TO DO:
Scan the records below. Report the number of lines containing the word "library", and nothing more.

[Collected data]
►

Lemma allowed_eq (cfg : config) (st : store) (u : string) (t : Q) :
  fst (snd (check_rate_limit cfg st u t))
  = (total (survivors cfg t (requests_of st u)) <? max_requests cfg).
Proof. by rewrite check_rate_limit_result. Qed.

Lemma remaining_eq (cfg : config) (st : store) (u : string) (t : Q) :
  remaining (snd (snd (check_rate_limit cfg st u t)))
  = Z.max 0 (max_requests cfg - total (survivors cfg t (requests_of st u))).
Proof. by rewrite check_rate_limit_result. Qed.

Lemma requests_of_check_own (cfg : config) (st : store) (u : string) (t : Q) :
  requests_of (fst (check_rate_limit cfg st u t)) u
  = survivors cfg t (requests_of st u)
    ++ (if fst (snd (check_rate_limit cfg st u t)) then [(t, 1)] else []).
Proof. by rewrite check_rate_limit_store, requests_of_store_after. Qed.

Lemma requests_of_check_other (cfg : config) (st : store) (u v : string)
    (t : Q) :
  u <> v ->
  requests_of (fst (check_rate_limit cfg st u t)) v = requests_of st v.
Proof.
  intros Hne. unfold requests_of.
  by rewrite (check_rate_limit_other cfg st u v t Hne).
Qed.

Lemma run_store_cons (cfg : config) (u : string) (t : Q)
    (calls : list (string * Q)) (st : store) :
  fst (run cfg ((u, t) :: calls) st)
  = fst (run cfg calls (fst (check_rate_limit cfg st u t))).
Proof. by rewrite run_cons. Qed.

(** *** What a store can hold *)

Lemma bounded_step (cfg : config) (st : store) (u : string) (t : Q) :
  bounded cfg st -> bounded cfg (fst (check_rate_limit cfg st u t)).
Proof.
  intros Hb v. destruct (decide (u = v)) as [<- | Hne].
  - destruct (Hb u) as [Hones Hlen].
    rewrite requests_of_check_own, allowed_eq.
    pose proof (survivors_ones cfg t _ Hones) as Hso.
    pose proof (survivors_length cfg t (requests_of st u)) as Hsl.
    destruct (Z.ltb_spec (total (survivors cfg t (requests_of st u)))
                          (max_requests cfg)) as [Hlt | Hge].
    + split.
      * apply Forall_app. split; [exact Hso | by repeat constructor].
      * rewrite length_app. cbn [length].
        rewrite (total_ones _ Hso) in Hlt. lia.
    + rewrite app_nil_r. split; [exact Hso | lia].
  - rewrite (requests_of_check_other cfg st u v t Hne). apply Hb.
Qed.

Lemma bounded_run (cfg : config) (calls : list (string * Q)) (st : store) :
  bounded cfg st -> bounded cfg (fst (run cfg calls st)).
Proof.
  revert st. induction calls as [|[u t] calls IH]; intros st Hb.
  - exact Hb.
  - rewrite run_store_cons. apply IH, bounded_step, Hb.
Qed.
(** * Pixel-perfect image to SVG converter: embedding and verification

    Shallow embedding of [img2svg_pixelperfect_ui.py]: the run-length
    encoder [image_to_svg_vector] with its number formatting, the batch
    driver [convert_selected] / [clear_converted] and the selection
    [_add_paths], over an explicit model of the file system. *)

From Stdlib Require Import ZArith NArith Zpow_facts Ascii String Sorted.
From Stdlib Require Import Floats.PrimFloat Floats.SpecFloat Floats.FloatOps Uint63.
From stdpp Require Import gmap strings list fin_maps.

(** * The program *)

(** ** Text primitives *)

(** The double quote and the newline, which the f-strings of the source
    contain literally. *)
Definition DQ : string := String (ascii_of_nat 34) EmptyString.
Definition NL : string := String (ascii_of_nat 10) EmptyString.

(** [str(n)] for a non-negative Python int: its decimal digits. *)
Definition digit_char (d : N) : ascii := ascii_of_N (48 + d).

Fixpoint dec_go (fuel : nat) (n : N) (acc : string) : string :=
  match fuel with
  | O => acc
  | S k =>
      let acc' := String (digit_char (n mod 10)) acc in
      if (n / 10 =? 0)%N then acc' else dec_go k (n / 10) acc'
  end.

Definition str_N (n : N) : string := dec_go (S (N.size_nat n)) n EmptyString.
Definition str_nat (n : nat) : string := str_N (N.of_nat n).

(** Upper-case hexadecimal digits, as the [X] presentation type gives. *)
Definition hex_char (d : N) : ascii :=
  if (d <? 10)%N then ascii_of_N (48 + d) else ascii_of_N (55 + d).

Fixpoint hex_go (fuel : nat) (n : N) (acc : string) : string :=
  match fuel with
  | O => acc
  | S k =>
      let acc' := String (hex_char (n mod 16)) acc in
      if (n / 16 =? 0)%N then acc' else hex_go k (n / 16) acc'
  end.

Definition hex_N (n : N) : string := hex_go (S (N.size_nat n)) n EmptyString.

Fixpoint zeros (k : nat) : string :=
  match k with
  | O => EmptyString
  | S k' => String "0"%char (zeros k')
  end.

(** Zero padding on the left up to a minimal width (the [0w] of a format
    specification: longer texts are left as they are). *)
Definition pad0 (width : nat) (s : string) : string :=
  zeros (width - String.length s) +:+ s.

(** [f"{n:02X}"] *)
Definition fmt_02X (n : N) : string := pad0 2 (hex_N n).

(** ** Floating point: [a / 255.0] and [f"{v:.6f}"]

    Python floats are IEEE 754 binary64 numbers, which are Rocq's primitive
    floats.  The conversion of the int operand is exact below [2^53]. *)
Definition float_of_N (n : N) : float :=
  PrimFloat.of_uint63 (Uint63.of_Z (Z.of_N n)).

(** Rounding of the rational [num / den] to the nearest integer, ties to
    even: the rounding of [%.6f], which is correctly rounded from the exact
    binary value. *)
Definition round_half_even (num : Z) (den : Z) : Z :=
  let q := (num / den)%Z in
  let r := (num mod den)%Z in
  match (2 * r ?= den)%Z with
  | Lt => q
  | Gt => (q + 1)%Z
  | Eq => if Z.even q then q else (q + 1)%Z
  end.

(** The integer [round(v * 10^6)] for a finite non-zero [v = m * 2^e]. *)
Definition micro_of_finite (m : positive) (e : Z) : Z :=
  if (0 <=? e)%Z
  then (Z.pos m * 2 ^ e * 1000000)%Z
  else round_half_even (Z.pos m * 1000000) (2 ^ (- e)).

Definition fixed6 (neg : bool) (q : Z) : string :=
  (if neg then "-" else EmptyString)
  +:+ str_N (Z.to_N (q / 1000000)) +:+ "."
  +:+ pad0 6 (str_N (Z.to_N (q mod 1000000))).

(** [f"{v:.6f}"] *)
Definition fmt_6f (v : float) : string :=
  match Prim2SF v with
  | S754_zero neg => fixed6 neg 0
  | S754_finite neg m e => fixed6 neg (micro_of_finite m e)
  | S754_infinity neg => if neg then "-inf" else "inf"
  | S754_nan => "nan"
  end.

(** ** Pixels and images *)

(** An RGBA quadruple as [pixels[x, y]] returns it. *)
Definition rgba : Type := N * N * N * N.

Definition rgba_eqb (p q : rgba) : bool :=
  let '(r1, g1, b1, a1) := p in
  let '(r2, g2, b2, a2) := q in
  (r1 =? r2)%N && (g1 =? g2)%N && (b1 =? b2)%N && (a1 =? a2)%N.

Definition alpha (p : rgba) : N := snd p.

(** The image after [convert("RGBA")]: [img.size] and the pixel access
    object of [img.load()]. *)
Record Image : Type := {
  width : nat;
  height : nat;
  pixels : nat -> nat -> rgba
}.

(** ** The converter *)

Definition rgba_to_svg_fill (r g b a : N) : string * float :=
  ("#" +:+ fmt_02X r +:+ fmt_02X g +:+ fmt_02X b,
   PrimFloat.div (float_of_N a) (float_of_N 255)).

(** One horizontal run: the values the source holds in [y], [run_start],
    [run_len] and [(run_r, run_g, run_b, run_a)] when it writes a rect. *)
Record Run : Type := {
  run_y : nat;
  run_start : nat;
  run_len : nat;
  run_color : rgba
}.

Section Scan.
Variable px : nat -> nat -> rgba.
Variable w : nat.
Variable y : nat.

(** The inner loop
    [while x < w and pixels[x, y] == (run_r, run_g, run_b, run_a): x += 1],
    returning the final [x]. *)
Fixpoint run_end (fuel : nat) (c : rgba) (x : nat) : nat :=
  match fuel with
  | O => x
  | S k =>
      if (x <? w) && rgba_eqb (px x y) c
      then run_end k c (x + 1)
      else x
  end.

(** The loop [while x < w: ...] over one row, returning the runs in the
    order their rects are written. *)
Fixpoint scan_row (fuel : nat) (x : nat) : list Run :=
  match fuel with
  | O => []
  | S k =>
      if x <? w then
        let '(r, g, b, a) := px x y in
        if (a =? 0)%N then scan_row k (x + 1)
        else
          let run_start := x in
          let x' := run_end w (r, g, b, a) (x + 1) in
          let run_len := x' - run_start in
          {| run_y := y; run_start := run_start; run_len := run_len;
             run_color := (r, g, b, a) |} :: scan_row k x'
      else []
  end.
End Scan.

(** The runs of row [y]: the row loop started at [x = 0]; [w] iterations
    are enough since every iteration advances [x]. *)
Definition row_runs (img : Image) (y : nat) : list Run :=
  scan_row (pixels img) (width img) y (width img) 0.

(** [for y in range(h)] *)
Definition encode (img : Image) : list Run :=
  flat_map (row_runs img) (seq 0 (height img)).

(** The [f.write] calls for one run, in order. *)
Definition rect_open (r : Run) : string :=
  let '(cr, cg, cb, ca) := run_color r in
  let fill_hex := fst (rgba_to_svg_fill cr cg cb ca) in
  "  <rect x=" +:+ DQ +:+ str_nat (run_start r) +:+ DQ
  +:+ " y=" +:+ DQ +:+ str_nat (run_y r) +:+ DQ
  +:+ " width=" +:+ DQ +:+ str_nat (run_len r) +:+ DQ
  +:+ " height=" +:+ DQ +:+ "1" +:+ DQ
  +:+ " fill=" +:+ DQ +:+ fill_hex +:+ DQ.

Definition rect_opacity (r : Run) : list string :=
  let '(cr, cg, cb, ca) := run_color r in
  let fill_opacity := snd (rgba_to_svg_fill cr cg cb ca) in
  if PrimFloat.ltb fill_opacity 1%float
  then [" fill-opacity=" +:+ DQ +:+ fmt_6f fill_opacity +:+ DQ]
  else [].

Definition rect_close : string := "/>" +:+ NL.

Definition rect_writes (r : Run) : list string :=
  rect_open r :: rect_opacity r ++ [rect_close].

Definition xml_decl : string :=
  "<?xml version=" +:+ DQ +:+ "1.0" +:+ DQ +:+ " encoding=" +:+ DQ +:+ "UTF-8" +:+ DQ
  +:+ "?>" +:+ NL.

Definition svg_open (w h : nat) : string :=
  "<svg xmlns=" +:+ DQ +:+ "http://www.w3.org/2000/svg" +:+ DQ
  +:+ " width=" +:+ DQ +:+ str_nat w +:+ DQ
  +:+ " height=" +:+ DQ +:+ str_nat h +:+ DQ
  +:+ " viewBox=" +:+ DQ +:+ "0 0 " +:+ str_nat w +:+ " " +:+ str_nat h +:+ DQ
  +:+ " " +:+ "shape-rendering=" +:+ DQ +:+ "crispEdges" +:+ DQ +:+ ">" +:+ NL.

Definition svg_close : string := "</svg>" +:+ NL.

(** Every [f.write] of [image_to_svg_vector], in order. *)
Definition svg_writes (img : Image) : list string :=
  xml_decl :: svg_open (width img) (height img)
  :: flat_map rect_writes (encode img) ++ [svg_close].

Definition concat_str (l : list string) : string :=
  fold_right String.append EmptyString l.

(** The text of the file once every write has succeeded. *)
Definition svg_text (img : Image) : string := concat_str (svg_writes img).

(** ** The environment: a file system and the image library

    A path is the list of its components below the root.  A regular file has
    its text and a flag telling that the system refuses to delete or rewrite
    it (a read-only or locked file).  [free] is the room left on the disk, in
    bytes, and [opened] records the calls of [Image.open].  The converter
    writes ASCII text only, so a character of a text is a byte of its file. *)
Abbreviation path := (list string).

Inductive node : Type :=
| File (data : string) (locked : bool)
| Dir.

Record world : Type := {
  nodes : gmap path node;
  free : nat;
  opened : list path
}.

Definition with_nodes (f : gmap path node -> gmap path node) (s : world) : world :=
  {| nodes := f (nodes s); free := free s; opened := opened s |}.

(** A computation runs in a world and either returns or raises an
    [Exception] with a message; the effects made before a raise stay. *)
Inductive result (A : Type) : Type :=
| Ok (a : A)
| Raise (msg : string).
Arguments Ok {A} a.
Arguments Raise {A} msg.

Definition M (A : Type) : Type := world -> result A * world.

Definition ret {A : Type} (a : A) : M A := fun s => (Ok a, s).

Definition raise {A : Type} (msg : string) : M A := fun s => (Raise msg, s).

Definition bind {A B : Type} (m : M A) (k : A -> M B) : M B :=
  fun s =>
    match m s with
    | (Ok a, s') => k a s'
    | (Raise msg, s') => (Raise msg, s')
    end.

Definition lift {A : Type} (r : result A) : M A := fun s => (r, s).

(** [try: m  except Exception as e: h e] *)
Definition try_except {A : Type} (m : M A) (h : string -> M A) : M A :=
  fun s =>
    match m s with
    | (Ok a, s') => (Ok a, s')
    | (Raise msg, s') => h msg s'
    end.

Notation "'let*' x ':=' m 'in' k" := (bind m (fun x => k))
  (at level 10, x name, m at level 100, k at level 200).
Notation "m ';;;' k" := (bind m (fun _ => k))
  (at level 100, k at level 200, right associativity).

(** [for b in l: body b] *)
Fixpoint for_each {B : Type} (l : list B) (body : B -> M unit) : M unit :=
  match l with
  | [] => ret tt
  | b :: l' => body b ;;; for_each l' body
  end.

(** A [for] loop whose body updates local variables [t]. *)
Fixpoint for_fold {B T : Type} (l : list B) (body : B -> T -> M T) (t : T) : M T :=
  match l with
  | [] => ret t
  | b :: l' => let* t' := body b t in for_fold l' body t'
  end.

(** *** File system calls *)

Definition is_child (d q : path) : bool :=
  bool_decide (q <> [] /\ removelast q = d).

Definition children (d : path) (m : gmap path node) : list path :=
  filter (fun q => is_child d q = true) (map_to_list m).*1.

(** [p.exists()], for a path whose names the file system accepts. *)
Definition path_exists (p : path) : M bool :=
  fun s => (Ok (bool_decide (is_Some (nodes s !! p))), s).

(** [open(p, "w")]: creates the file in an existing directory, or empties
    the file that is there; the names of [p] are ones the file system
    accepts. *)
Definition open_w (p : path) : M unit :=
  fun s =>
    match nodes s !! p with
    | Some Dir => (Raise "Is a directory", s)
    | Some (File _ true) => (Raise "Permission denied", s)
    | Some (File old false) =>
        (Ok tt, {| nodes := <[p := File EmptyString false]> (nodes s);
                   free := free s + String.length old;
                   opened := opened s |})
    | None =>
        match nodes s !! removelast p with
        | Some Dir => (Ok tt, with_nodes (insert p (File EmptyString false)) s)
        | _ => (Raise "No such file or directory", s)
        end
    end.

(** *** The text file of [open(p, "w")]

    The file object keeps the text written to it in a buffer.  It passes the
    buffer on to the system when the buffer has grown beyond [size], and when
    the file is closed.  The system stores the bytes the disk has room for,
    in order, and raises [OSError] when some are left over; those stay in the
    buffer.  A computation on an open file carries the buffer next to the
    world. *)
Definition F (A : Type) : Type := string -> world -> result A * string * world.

◄
►

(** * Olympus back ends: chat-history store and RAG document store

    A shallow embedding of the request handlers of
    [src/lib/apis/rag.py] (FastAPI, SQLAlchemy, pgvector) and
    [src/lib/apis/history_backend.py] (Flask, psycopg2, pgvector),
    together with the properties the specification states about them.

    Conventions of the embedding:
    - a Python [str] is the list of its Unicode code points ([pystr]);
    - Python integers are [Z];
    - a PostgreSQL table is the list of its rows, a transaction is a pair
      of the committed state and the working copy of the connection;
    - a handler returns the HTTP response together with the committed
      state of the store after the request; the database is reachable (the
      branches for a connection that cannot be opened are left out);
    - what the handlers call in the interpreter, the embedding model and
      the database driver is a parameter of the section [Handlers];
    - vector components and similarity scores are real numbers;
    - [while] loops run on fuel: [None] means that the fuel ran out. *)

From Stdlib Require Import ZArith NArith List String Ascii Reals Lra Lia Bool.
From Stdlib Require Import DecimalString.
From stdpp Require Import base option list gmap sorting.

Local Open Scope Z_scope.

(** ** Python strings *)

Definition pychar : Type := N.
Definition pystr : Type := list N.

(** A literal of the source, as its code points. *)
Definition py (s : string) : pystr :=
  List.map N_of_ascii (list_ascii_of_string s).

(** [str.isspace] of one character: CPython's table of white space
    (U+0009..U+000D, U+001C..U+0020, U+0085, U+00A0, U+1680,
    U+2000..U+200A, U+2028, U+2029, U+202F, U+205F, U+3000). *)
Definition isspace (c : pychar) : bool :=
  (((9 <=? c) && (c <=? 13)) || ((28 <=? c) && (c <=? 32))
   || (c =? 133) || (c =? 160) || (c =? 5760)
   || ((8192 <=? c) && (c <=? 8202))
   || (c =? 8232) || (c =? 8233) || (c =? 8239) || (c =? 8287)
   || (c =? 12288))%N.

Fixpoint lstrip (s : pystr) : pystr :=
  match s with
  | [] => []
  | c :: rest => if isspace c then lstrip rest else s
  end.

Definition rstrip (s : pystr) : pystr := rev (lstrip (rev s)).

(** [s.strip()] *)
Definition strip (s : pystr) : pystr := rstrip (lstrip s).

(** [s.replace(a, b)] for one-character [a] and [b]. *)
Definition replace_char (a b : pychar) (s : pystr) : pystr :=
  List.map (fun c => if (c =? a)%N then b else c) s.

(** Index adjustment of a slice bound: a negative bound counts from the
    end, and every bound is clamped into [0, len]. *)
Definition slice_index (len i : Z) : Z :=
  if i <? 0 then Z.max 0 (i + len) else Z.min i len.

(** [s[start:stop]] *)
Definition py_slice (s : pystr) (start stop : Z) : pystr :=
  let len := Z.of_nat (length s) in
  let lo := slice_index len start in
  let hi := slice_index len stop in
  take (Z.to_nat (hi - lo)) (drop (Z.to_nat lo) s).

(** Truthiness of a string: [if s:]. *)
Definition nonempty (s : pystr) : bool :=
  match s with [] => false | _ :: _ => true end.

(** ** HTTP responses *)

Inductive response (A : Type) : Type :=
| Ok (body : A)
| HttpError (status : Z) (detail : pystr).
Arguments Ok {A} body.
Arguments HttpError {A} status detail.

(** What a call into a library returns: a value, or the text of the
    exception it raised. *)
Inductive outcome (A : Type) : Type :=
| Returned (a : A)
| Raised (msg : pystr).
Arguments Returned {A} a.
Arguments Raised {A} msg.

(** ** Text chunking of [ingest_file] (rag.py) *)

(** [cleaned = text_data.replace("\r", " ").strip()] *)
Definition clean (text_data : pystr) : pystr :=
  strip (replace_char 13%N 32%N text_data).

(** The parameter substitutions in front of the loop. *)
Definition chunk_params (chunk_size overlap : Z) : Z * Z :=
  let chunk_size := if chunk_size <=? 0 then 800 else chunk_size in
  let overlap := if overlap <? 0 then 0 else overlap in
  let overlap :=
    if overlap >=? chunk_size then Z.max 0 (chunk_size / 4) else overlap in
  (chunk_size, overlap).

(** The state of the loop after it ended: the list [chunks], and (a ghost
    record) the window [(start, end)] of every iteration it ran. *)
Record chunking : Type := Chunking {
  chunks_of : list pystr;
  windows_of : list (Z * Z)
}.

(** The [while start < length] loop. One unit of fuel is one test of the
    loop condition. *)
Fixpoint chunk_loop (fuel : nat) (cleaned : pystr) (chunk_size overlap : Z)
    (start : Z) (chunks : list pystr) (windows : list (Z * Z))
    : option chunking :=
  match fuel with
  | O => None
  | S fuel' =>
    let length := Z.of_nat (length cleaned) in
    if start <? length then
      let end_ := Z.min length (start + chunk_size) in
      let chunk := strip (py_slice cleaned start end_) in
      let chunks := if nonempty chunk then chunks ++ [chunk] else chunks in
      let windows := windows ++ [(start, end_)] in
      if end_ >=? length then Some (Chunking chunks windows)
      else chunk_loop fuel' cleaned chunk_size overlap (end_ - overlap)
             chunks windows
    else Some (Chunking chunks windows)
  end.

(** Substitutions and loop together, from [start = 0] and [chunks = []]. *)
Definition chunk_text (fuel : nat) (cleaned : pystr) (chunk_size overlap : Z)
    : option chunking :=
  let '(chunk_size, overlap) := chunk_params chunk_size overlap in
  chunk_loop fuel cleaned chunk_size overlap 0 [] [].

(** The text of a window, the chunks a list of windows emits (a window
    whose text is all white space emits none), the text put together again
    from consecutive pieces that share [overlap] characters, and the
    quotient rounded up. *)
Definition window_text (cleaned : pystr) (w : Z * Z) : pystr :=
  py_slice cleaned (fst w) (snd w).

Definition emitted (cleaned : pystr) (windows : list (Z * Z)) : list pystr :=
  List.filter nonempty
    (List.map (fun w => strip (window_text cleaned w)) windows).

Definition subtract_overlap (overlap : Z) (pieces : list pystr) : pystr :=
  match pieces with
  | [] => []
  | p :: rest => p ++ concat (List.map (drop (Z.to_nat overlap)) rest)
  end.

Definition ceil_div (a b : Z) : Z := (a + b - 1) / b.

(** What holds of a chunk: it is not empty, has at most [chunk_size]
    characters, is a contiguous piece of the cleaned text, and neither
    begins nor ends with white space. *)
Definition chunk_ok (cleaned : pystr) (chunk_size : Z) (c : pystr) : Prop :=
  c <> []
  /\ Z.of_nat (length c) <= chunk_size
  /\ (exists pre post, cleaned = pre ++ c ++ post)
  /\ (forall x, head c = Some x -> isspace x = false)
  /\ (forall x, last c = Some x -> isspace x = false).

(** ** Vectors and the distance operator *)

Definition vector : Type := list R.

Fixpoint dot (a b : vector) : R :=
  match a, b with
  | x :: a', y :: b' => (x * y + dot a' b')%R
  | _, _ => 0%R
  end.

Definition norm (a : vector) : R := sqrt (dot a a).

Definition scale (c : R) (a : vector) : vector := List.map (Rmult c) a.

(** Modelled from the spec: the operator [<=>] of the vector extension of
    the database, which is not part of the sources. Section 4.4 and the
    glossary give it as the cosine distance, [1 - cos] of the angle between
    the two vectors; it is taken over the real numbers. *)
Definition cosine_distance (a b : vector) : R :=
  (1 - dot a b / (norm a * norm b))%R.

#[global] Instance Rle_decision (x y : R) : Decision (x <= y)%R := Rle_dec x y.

◄

TASK OUTPUT:
2